Labertew v. Langemeier (9th Cir. 14-15879 1/20/17) Garnishment of Wages/Removal



The panel vacated the district court’s judgment discharging insurers, and remanded for further proceedings in a garnishment proceeding arising out of an insurance settlement and assignment [of an employment dispute].



In the underlying settlement, the plaintiffs and defendant stipulated to a judgment against the defendant for $1.5 million, and defendant assigned to the plaintiffs her rights against her liability insurers. Plaintiffs applied in state court for writs of garnishment against the insurers. The insurers removed the state garnishment proceedings to federal district court.



The district court, pursuant to Fed. R. Civ. P. 69, applied Arizona garnishment law, and held that because the plaintiffs missed their ten day window for objecting, the garnishment failed and the garnishees/insurers were discharged.



The panel held that the garnishment proceeding was removable, and the district court had jurisdiction. The panel held that under Swanson v. Liberty National Insurance Co., 353 F.2d 12 (9th Cir. 1965), the garnishment proceeding against the insurers, for purposes of removal, was a separate and independent civil action from the suit by the plaintiffs in the underlying action; and as such, it was removable.



The panel held that there was no federal judgment in this case upon which to execute. The panel noted that the only judgment was in the Superior Court of the State of Arizona. The panel further held that the necessary predicate for application of Fed. R. Civ. P. 69 was a judgment in the federal district court in which execution was sought.
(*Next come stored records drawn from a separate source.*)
(* ===== verification/Expire.v ===== *)
(** * Active expiry: termination and what it deletes
    (src/internal/core/expire.go)

    The sampling loop of [ActiveDeleteExpiredKeys] has no bound of its own.
    It ends because a pass that is followed by another has deleted keys, each
    of which leaves the expiry table as long as the dictionary is well formed. *)

From Stdlib Require Import ZArith Lia Ascii.
From Stdlib Require Import SpecFloat.
From stdpp Require Import base gmap list strings numbers list_numbers sorting sets.
From S2P Require Import Prelude GoStrings Resp GoFloat Config EvictionPool Dict Commands.

Module Expire.
Import Core Dict.

(** ** The threshold *)

Lemma few_expired_iff c : 0 <= c <= 20 → few_expired c = (c <=? 2).
Proof.
  intros Hc. assert (H : forallb (λ c, eqb (few_expired c) (c <=? 2)) (seqZ 0 21) = true)
    by (vm_compute; reflexivity).
  rewrite forallb_forall in H. apply eqb_prop, H. apply list_elem_of_In, elem_of_seqZ. lia.
Qed.

(** ** Deleting a list of keys *)

Lemma delete_all_app d a b : delete_all (delete_all d a) b = delete_all d (a ++ b).
Proof. unfold delete_all. by rewrite foldl_app. Qed.

Lemma delete_all_expired_size d ks :
  wf d → NoDup ks → (∀ k, k ∈ ks → is_Some (expiredDictStore d !! k)) →
  (size (expiredDictStore (delete_all d ks)) + length ks)%nat = size (expiredDictStore d).
Proof.
  intros Hd Hn. revert d Hd; induction Hn as [|k ks Hk Hn IH]; intros d Hd Hin; cbn.
  - lia.
  - destruct (Hin k ltac:(by left)) as [t Ht].
    assert (E : size (expiredDictStore (Del d k).2) = pred (size (expiredDictStore d))).
    { rewrite Del_expired by done. by rewrite map_size_delete, Ht. }
    assert (size (expiredDictStore d) ≠ 0%nat).
    { intros H0%map_size_empty_iff. by rewrite H0, lookup_empty in Ht. }
    assert (IH' := IH (Del d k).2 (Del_wf _ _ Hd)). rewrite E in IH'.
    unfold delete_all in IH'. rewrite Nat.add_succ_r, IH'; [lia|].
    intros k' Hk'. rewrite Del_expired by done. rewrite lookup_delete_ne by (by intros ->).
    apply Hin. by right.
Qed.

(** ** One pass *)

Section Pass.
Context (ord : nat → Dict → list bytes) (clk : nat → nat → Z).

(** Expired at some reading of the clock; expired at all of them. *)
Definition ever_expired (d : Dict) (k : bytes) : Prop :=
  ∃ t i j, expiredDictStore d !! k = Some t ∧ s64 t < clk i j.
Definition always_expired (d : Dict) (k : bytes) : Prop :=
  ∃ t, expiredDictStore d !! k = Some t ∧ ∀ i j, s64 t < clk i j.

Lemma expire_pass_spec i j keys remain d e :
  wf d → NoDup keys → 0 <= remain →
  ∃ ks, expire_pass clk i j keys remain d e = (delete_all d ks, e + Z.of_nat (length ks)) ∧
        ks `sublist_of` keys ∧ Z.of_nat (length ks) <= remain ∧
        (∀ k, k ∈ ks → ever_expired d k) ∧
        (Z.of_nat (length keys) <= remain → ∀ k, k ∈ keys → always_expired d k → k ∈ ks).
Proof.
  intros Hd Hn. revert j remain d e Hd.
  induction Hn as [|k keys Hk Hn IH]; intros j remain d e Hd Hr; cbn [expire_pass].
  { exists []. cbn. rewrite Z.add_0_r. split_and!; [done..|set_solver|done]. }
  destruct (Z.ltb_spec (remain - 1) 0) as [Hlt|Hge].
  { exists []. cbn [delete_all foldl length]. rewrite Z.add_0_r.
    split_and!; [done|apply sublist_nil_l|lia|set_solver|]. cbn [length]. lia. }
  assert (Hskip :
    (∀ t, expiredDictStore d !! k = Some t → ~ s64 t < clk i j) →
    ∃ ks, expire_pass clk i (S j) keys (remain - 1) d e = (delete_all d ks, e + Z.of_nat (length ks)) ∧
        ks `sublist_of` k :: keys ∧ Z.of_nat (length ks) <= remain ∧
        (∀ k, k ∈ ks → ever_expired d k) ∧
        (Z.of_nat (length (k :: keys)) <= remain →
         ∀ k', k' ∈ k :: keys → always_expired d k' → k' ∈ ks)).
  { intros Hne. destruct (IH (S j) (remain - 1) d e Hd Hge) as (ks & -> & H1 & H2 & H3 & H4).
    exists ks. split_and!; [done|by apply sublist_cons|lia|done|].
    intros Hl k' [->|Hk']%elem_of_cons Ha; [|apply H4; [cbn [length] in Hl; lia|done..]].
    destruct Ha as (t & Ht & Ha). by destruct (Hne t Ht). }
  unfold GetExpireDictStore. destruct (expiredDictStore d !! k) as [t|] eqn:Et; [|by apply Hskip].
  destruct (Z.ltb_spec (s64 t) (clk i j)) as [Hx|Hx].
  2: { apply Hskip. intros t' [= <-]. lia. }
  clear Hskip.
  destruct (IH (S j) (remain - 1) (Del d k).2 (e + 1) (Del_wf _ _ Hd) Hge)
    as (ks & -> & H1 & H2 & H3 & H4).
  assert (Hlook : ∀ k', k' ≠ k → expiredDictStore (Del d k).2 !! k' = expiredDictStore d !! k').
  { intros k' Hne. by rewrite Del_expired, lookup_delete_ne. }
  exists (k :: ks). split_and!.
  - f_equal. cbn [length]. lia.
  - by apply sublist_skip.
  - cbn [length]. lia.
  - intros k' [->|Hk']%elem_of_cons; [by exists t, i, j|].
    destruct (H3 k' Hk') as (t' & i' & j' & Ht' & Hlt'). exists t', i', j'.
    split; [|done]. rewrite Hlook in Ht'; [done|]. intros ->.
    by rewrite Del_expired, lookup_delete_eq in Ht'.
  - intros Hl k' [->|Hk']%elem_of_cons (t' & Ht' & Ha); [by left|]. right.
    apply H4; [cbn [length] in Hl; lia|done|]. exists t'. split; [|done].
    rewrite Hlook; [done|]. by intros ->.
Qed.

(** ** The loop *)

Context (Hord : ∀ i d, iter_order (expiredDictStore d) (ord i d)).

Lemma expire_loop_spec fuel i d :
  wf d → (size (expiredDictStore d) < fuel)%nat →
  ∃ ks, expire_loop ord clk fuel i d = Ret (delete_all d ks) ∧
        (∀ k, k ∈ ks → ever_expired d k) ∧
        (Z.of_nat (size (expiredDictStore d)) <= 20 → ∀ k, always_expired d k → k ∈ ks).
Proof.
  revert i d. induction fuel as [|fuel IH]; intros i d Hd Hf; [lia|]. cbn [expire_loop].
  pose proof (iter_order_nodup _ _ (Hord i d)) as Hn.
  destruct (expire_pass_spec i 0 (ord i d) Constant.ActiveExpireSampleSize d 0 Hd Hn)
    as (ks & -> & Hsub & Hlen & Hev & Hal); [done|].
  unfold Constant.ActiveExpireSampleSize in Hlen, Hal.
  assert (Hin : ∀ k, k ∈ ks → is_Some (expiredDictStore d !! k)).
  { intros k Hk. destruct (Hev k Hk) as (t & ? & ? & -> & _). eauto. }
  assert (Hnk : NoDup ks) by (by eapply sublist_NoDup).
  pose proof (delete_all_expired_size d ks Hd Hnk Hin) as Hsz.
  rewrite few_expired_iff by lia. destruct (Z.leb_spec (0 + Z.of_nat (length ks)) 2) as [Hle|Hgt].
  - exists ks. split_and!; [done..|]. intros Hsmall k Hk. apply Hal; [|  |done].
    + rewrite (iter_order_length _ _ (Hord i d)). done.
    + apply (iter_order_dom _ _ _ (Hord i d)). destruct Hk as (t & Ht & _).
      apply elem_of_dom. eauto.
  - destruct (IH (S i) (delete_all d ks)) as (ks' & -> & Hev' & Hal');
      [by apply delete_all_wf|lia|].
    exists (ks ++ ks'). rewrite delete_all_app. split_and!; [done| |].
    + intros k [Hk|Hk]%elem_of_app; [by apply Hev|].
      destruct (Hev' k Hk) as (t & i' & j' & Ht & Hx). exists t, i', j'. split; [|done].
      rewrite delete_all_expired in Ht by done. by case_bool_decide.
    + intros Hsmall k Hk. apply elem_of_app.
      destruct (decide (k ∈ ks)) as [|Hnot]; [by left|right].
      apply Hal'; [lia|]. destruct Hk as (t & Ht & Hx). exists t. split; [|done].
      rewrite delete_all_expired by done. by rewrite bool_decide_eq_false_2.
Qed.

(** C22: active expiry terminates on every well-formed dictionary, whatever the
    clock shows and however the run time orders the table in each pass; it
    deletes only keys that were past their expiry at some reading, with value
    and expiry, and leaves every other key untouched. *)
Theorem ActiveDelete_terminates d :
  wf d →
  ∃ d', ActiveDeleteExpiredKeys ord clk d = Ret d' ∧ wf d' ∧
        ∀ k, ~ ever_expired d k →
             dictStore d' !! k = dictStore d !! k ∧
             expiredDictStore d' !! k = expiredDictStore d !! k.
Proof.
  intros Hd. destruct (expire_loop_spec (S (size (expiredDictStore d))) 0 d Hd)
    as (ks & E & Hev & _); [lia|].
  exists (delete_all d ks). split_and!; [done|by apply delete_all_wf|].
  intros k Hk. rewrite delete_all_dict, delete_all_expired by done.
  rewrite bool_decide_eq_false_2; [done|]. intros Hin. by apply Hk, Hev.
Qed.

(** C23: with at most 20 keys that have an expiry (the sample size), active
    expiry removes every key that is past its expiry at all readings. *)
Theorem ActiveDelete_complete d :
  wf d → Z.of_nat (size (expiredDictStore d)) <= 20 →
  ∃ d', ActiveDeleteExpiredKeys ord clk d = Ret d' ∧
        ∀ k, always_expired d k → dictStore d' !! k = None ∧ expiredDictStore d' !! k = None.
Proof.
  intros Hd Hsm. destruct (expire_loop_spec (S (size (expiredDictStore d))) 0 d Hd)
    as (ks & E & _ & Hal); [lia|].
  exists (delete_all d ks). split; [done|]. intros k Hk.
  rewrite delete_all_dict, delete_all_expired by done.
  by rewrite !bool_decide_eq_true_2 by auto.
Qed.

End Pass.

(** ** Witnesses: the iteration order of the model's own maps, a clock at 8000 *)

Definition demo_ord (_ : nat) (d : Dict) : list bytes := (map_to_list (expiredDictStore d)).*1.
Definition demo_clk (_ _ : nat) : Z := 8000.

Lemma ActiveDelete_terminates_witness :
  ∃ d', ActiveDeleteExpiredKeys demo_ord demo_clk demo = Ret d' ∧ wf d'.
Proof.
  destruct (ActiveDelete_terminates demo_ord demo_clk) with (d := demo) as (d' & E & H & _);
    [intros; unfold iter_order; reflexivity|exact demo_wf|]. exists d'. split; [exact E|exact H].
Defined.

Lemma ActiveDelete_complete_witness :
  ∃ d', ActiveDeleteExpiredKeys demo_ord demo_clk demo = Ret d' ∧ dictStore d' !! bs "a" = None.
Proof.
  destruct (ActiveDelete_complete demo_ord demo_clk) with (d := demo) as (d' & E & H);
    [intros; unfold iter_order; reflexivity|exact demo_wf|vm_compute; congruence|].
  exists d'. split; [exact E|]. apply (H (bs "a")). exists 7000.
  split; [vm_compute; reflexivity|]. intros i j. vm_compute. reflexivity.
Defined.

End Expire.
The panel also held that there was no state judgment against the insurance companies that could be registered and enforced in federal court.
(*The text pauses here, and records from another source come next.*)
(** The set is well formed, holds the map [M] and can take [n] insertions. *)
Definition models (n : nat) (ss : SortedSet AnyIndex) (M : gmap bytes float64) : Prop :=
  MemberScore ss = M ∧ ∃ l, inv ss l ∧ supply (Index ss) n l.

Lemma models_less n ss M : models (S n) ss M → models n ss M.
Proof. intros (E & l & Hi & Hn). split; [done|]. exists l. split; [done|]. by apply law_supply. Qed.

Lemma fresh_admits (ss : SortedSet AnyIndex) l s m :
  inv ss l → fresh_score tree s m (MemberScore ss) = true →
  is_nan s = false ∧ admits (Index ss) s (drop_member m l).
Proof.
  intros Hi Hf. unfold fresh_score in Hf. apply andb_true_iff in Hf as [Hn Hf].
  apply negb_true_iff in Hn. split; [done|]. pose proof (inv_view _ _ Hi) as Hv. cbn in Hv |- *.
  destruct (Index ss) as [t|t]; destruct Hv as [Et _]; [|done]. rewrite Et in Hf. cbn in Hf |- *.
  unfold BTreeLaws.new_score.
  apply Forall_forall. intros x Hx. apply ItemFacts.drop_member_elem in Hx as [Hx Hne].
  destruct x as [sx mx]. apply (inv_scores _ _ Hi), elem_of_map_to_list, list_elem_of_In in Hx.
  rewrite forallb_forall in Hf. apply Hf in Hx. cbn in *.
  rewrite bool_decide_eq_false_2 in Hx by done. by apply negb_true_iff.
Qed.

(** The items determine the map. *)
Lemma scores_determined (ss' : SortedSet AnyIndex) l' M :
  inv ss' l' → (∀ m s, mkItem s m ∈ l' ↔ M !! m = Some s) → MemberScore ss' = M.
Proof.
  intros Hi H. apply map_eq. intros m. apply option_eq. intros s.
  by rewrite (inv_scores _ _ Hi), H.
Qed.

Lemma add_spec_map (ss : SortedSet AnyIndex) l s m :
  inv ss l →
  (add_spec s m (MemberScore ss) l).1 = (map_add s m (MemberScore ss)).1 ∧
  ∀ m' s', mkItem s' m' ∈ (add_spec s m (MemberScore ss) l).2 ↔
           (map_add s m (MemberScore ss)).2 !! m' = Some s'.
Proof.
  intros Hi. pose proof (inv_scores _ _ Hi) as Hsc. unfold add_spec, map_add.
  case_decide; [split; [done|]; intros; by rewrite Hsc|].
  destruct (MemberScore ss !! m) as [old|] eqn:E; cbn.
  - destruct (eqb old s); cbn; [split; [done|]; intros; by rewrite Hsc|]. split; [done|].
    intros m' s'. rewrite ItemFacts.elem_of_insert_item, ItemFacts.drop_member_elem, <- Hsc, lookup_insert_Some.
    cbn. split; [intros [[= -> ->]|]; naive_solver|]. intros [[-> ->]|[? ?]]; naive_solver.
  - split; [done|]. intros m' s'. rewrite ItemFacts.elem_of_insert_item, <- Hsc, lookup_insert_Some.
    split; [intros [[= -> ->]|]; [by left|right]|intros [[-> ->]|[? ?]]; naive_solver].
    split; [congruence|done].
Qed.

Lemma models_add n ss M s m :
  models (S n) ss M → fresh_score tree s m M = true →
  ∃ ss', Add s m ss = Ret ((map_add s m M).1, ss') ∧ models n ss' (map_add s m M).2.
Proof.
  intros (<- & l & Hi & Hn) Hf. destruct (fresh_admits _ _ _ _ Hi Hf) as [Hs Ha].
  destruct (zset_add_ok ss l s m n Hi Hs Ha Hn) as (ss' & E & Hi' & Hn').
  destruct (add_spec_map ss l s m Hi) as [E1 E2].
  exists ss'. rewrite E, E1. split; [done|]. split; [|by eexists].
  by eapply scores_determined.
Qed.

Lemma zstep_models n ss M op :
  models (S n) ss M → match op with ZAdd s m => fresh_score tree s m M | _ => true end = true →
  ∃ ss', zstep op ss = Ret ((map_step op M).1, ss') ∧ models n ss' (map_step op M).2.
Proof.
  intros Hm Hop. destruct op as [s m|m|m|m]; cbn [zstep map_step]; unfold mbind, ST_bind.
  - destruct (models_add n ss M s m Hm Hop) as (ss' & E & Hm'). exists ss'. rewrite E.
    by destruct (map_add s m M).
  - apply models_less in Hm as (<- & l & Hi & Hn).
    destruct (zset_remove_ok ss l m Hi) as (ss' & E & EM & Hi' & Hn'). exists ss'. rewrite E.
    split; [done|]. split; [done|]. eauto.
  - apply models_less in Hm. pose proof Hm as (<- & l & Hi & _). exists ss.
    by rewrite (zset_rank_ok ss l m Hi).
  - apply models_less in Hm. pose proof Hm as (<- & l & Hi & _). by exists ss.
Qed.

Lemma zrun_models ops ss M :
  models (length ops) ss M → fresh_scores tree ops M = true →
  ∃ ss', zrun ops ss = Ret ((map_run ops M).1, ss') ∧ models 0 ss' (map_run ops M).2.
Proof.
  revert ss M. induction ops as [|op ops IH]; intros ss M Hm Hd; cbn [zrun map_run].
  { by exists ss. }
  cbn [fresh_scores] in Hd. apply andb_true_iff in Hd as [Hop Hd].
  destruct (zstep_models _ ss M op Hm Hop) as (ss1 & E1 & Hm1).
  destruct (IH _ _ Hm1 Hd) as (ss2 & E2 & Hm2). exists ss2.
  unfold mbind, ST_bind. rewrite E1. destruct (map_step op M) as [r M1]. cbn in *.
  rewrite E2. by destruct (map_run ops M1).
Qed.

End Models.

(** The B+ tree can always take more. *)
Lemma models_tree n n' ss M : models true n ss M → models true n' ss M.
Proof.
  intros (E & l & Hi & _). split; [done|]. exists l. split; [done|].
  pose proof (inv_view _ _ Hi) as Hv. cbn in *. by destruct (Index ss) as [t|t]; destruct Hv.
Qed.

Lemma new_models degree n :
  degree ≠ 1 → ∃ ss, NewSortedSetWithBTree degree = inr ss ∧ models true n ss ∅.
Proof.
  intros Hd. set (d := if degree <=? 0 then 4 else degree).
  assert (2 <= d) by (subst d; destruct (Z.leb_spec degree 0); lia).
  exists (mkSortedSet (ABTree (BTree.NewBTreeIndex d)) ∅). split; [done|]. split; [done|].
  exists []. split; [|done]. split; cbn.
  - split; [done|]. by apply BTreeLaws.new_view.
  - repeat constructor.
  - intros m s. rewrite lookup_empty. set_solver.
  - set_solver.
Qed.

Lemma new_skip_models draws lv n :
  (n <= SkipInsert.falses draws)%nat → Z.of_nat n < two32 →
  ∃ ss, NewSortedSet draws (mkIndexConfig IndexTypeSkipList 0 lv) = inr ss ∧ models false n ss ∅.
Proof.
  intros Hn Hl. exists (mkSortedSet (ASkipList (SkipList.NewSkipListIndex lv draws)) ∅).
  split; [done|]. split; [done|]. exists []. split; [split; cbn|].
  - split; [done|]. apply SkipLaws.new_skip_view.
  - repeat constructor.
  - intros m s. rewrite lookup_empty. set_solver.
  - set_solver.
  - split; [done|]. cbn. lia.
Qed.

(** C6: a sorted set over a fresh B+ tree of any degree other than 1 is a map from members to
    scores: along every history of additions, re-scorings, removals, rank and
    score queries in which no two members ever share a score and no score is
    NaN, no operation panics, each reply is the one computed from the map
    (ranks included: the number of members with a smaller score), and the score
    map kept beside the index ends up equal to the abstract one. *)
Theorem zset_history degree ops :
  degree ≠ 1 → distinct_scores ops ∅ = true →
  ∃ ss ss', NewSortedSetWithBTree degree = inr ss ∧
            zrun ops ss = Ret ((map_run ops ∅).1, ss') ∧
            MemberScore ss' = (map_run ops ∅).2.
Proof.
  intros Hd Hops. destruct (new_models degree (length ops) Hd) as (ss & E & Hm).
  destruct (zrun_models true ops ss ∅ Hm Hops) as (ss' & E' & [Hm' _]). by exists ss, ss'.
Qed.

(** C7: a sorted set over a fresh skip list is a map from members to scores, also
    when members share scores: along every history without NaN scores, with one
    tail per operation among the coin flips and fewer than 2^32 operations, no
    operation panics, each reply is the one computed from the map, ranks counting
    the members with a smaller (score, member) pair, and the score map ends up
    equal to the abstract one. *)
Theorem zset_skiplist_history draws maxLevel ops :
  (length ops <= SkipInsert.falses draws)%nat → Z.of_nat (length ops) < two32 →
  fresh_scores false ops ∅ = true →
  ∃ ss ss', NewSortedSet draws (mkIndexConfig IndexTypeSkipList 0 maxLevel) = inr ss ∧
            zrun ops ss = Ret ((map_run ops ∅).1, ss') ∧
            MemberScore ss' = (map_run ops ∅).2.
Proof.
  intros Hd Hl Hops. destruct (new_skip_models draws maxLevel _ Hd Hl) as (ss & E & Hm).
  destruct (zrun_models false ops ss ∅ Hm Hops) as (ss' & E' & [Hm' _]). by exists ss, ss'.
Qed.

(** ** The commands *)

Import Resp Config Core CommandFacts.

Definition scores (s : store) (key : bytes) : gmap bytes float64 :=
  match zsetStore s !! key with Some z => MemberScore z | None => ∅ end.

Definition zsets_ok (s : store) : Prop :=
  map_Forall (λ _ z, models true 0 z (MemberScore z)) (zsetStore s).

Definition bad_score : bytes := error_reply (bs "(error) Score must be floating point number").
Definition not_new : bytes := error_reply (bs "error when adding element").

(** What ZADD replies to a list of score and member arguments, and the scores
    after it: it stops at the first argument that is not a number and at the
    first member that is not new, whose score it has updated by then. *)
Fixpoint zadd_spec (args : list bytes) (count : Z) (M : gmap bytes float64) :
    bytes * gmap bytes float64 :=
  match args with
  | score :: member :: args =>
      match ParseFloat score with
      | None => (bad_score, M)
      | Some sc =>
          let '(r, M) := map_add sc member M in
          if r =? 1 then zadd_spec args (count + 1) M else (not_new, M)
      end
  | _ => (Encode (VInt count) false, M)
  end.

(** The scores ZADD gets to are numbers, distinct from those of other members. *)
Fixpoint zadd_fresh (args : list bytes) (M : gmap bytes float64) : bool :=
  match args with
  | score :: member :: args =>
      match ParseFloat score with
      | None => true
      | Some sc =>
          fresh_score true sc member M &&
          (let '(r, M) := map_add sc member M in if r =? 1 then zadd_fresh args M else true)
      end
  | _ => true
  end.

Lemma zadd_loop_spec args z M count :
  models true 0 z M → zadd_fresh args M = true →
  ∃ z', zadd_loop args count z = Ret ((zadd_spec args count M).1, z') ∧
        models true 0 z' (zadd_spec args count M).2.
Proof.
  revert z M count. induction args as [|a|sc m args IH] using pairs_ind; intros z M count Hm Hf;
    cbn [zadd_loop zadd_spec]; [by exists z|by exists z|].
  cbn [zadd_fresh] in Hf. destruct (ParseFloat sc) as [s|]; [|by exists z].
  apply andb_true_iff in Hf as [Hs Hf]. destruct (models_add true 0 z M s m (models_tree _ 1 _ _ Hm) Hs) as (z1 & E & Hm1).
  unfold mbind, outcome_bind. rewrite E. destruct (map_add s m M) as [r M1]. cbn in *.
  destruct (r =? 1); [by apply IH|by exists z1].
Qed.

Lemma zsets_ok_with s key z :
  zsets_ok s → models true 0 z (MemberScore z) → zsets_ok (with_zset s key z).
Proof. intros Hs Hz. by apply map_Forall_insert_2. Qed.

Lemma scores_with s key z : scores (with_zset s key z) key = MemberScore z.
Proof. unfold scores. cbn. by rewrite lookup_insert_eq. Qed.

Section Replies.
Context (math_Log : float64 → float64) `{!Sorter EvictionPool.Less} (cfg : config) (w : world).

Lemma ZADD_step s key a b args :
  zsets_ok s → Nat.Even (length args) → zadd_fresh (a :: b :: args) (scores s key) = true →
  ∃ z, run math_Log cfg w "ZADD" (key :: a :: b :: args) s =
         Ret ((zadd_spec (a :: b :: args) 0 (scores s key)).1, with_zset s key z) ∧
       models true 0 z (zadd_spec (a :: b :: args) 0 (scores s key)).2.
Proof.
  intros Hs [n Hn] Hf. change (run math_Log cfg w "ZADD") with cmdZADD. unfold cmdZADD.
  rewrite (proj2 (Z.ltb_ge _ 3)) by (cbn [length]; lia). cbv zeta.
  assert (E : (Z.of_nat (length (a :: b :: args)) mod 2 =? 1)
              || (Z.of_nat (length (a :: b :: args)) =? 0) = false).
  { cbn [length]. rewrite Hn. apply orb_false_iff. split; apply Z.eqb_neq; [|lia].
    replace (Z.of_nat (S (S (2 * n)))) with (Z.of_nat (S n) * 2) by lia.
    by rewrite Z.mod_mul. }
  rewrite E. unfold mbind at 1, ST_bind at 1, st_get. unfold scores in *.
  destruct (zsetStore s !! key) as [z0|] eqn:Ez.
  - destruct (zadd_loop_spec (a :: b :: args) z0 (MemberScore z0) 0) as (z & El & Hz);
      [by apply (map_Forall_lookup_1 _ _ _ _ Hs Ez)|done|].
    exists z. split; [|done]. unfold mbind, ST_bind, st_lift, outcome_bind. rewrite El. done.
  - destruct (new_models Constant.DefaultBPlusTreeDegree 0) as (z0 & E0 & Hm0); [done|].
    destruct (zadd_loop_spec (a :: b :: args) z0 ∅ 0 Hm0 Hf) as (z & El & Hz).
    exists z. split; [|done]. unfold NewSortedSetWithBTree in E0. rewrite E0.
    unfold mbind, ST_bind, st_lift, outcome_bind. rewrite El. done.
Qed.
The panel held that the district court had discretion under Fed. R. Civ. P. 81(c)(2) to order repleading. The panel held that the Arizona laws for garnishment proceedings, were, upon removal, supplanted by the federal rules. The panel also held that the district court may order repleading because this case was in substance a claim by the insureds’ assignee against the insurers for breaching their obligations under their insurance policies, and the claims in the state court pleadings were no longer at issue.